## HOW TO COMPLETE THIS TASK
How many lines in the entries below include the string "Scope"? Answer with the number only.

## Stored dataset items
□ □ □ □
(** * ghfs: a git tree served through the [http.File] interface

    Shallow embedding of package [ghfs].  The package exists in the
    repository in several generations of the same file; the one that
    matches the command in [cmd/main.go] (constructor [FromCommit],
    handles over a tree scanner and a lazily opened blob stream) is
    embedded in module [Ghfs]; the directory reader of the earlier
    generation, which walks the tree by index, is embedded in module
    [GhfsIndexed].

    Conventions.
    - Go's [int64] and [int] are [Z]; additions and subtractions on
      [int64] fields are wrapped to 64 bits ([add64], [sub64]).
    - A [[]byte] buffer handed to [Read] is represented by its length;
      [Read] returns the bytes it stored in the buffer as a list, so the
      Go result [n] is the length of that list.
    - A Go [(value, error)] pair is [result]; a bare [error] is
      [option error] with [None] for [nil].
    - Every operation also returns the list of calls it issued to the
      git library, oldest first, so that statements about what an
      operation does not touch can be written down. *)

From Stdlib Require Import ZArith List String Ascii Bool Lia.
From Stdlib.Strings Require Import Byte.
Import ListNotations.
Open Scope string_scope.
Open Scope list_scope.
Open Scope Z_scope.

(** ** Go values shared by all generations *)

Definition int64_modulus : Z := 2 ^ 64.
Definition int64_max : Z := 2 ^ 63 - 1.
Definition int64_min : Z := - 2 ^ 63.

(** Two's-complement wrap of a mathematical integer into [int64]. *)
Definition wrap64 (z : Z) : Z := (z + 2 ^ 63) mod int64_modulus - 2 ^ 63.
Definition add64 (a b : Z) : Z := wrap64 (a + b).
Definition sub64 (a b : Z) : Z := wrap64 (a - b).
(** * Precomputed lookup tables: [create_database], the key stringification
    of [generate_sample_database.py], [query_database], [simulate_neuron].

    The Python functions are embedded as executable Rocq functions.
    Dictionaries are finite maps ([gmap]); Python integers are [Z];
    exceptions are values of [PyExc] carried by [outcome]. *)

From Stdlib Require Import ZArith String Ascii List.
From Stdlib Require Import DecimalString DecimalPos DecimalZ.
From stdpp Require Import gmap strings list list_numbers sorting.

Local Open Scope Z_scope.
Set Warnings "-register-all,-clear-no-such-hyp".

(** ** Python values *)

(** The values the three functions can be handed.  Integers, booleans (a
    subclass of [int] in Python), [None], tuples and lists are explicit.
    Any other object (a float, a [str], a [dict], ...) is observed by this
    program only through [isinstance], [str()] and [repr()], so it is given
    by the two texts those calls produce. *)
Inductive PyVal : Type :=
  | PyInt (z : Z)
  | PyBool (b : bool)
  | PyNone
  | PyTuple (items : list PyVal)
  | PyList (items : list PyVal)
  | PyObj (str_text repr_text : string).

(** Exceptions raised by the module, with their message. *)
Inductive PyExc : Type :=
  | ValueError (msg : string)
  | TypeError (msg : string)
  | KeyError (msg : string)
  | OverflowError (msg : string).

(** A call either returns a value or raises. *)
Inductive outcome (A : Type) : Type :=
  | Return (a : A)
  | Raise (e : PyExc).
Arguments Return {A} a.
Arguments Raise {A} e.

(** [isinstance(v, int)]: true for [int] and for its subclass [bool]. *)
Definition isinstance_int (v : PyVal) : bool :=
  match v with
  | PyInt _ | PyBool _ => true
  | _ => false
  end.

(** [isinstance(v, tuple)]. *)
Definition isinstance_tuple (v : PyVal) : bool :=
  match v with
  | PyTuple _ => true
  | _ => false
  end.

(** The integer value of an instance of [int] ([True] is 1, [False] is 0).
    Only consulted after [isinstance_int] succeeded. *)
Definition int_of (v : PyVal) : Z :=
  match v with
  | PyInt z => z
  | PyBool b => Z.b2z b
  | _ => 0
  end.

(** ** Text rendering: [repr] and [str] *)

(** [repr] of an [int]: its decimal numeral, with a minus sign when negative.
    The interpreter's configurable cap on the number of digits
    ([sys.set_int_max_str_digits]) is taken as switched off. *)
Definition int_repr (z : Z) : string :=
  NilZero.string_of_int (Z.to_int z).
□ □ □ □
## SOLVED EXERCISE
4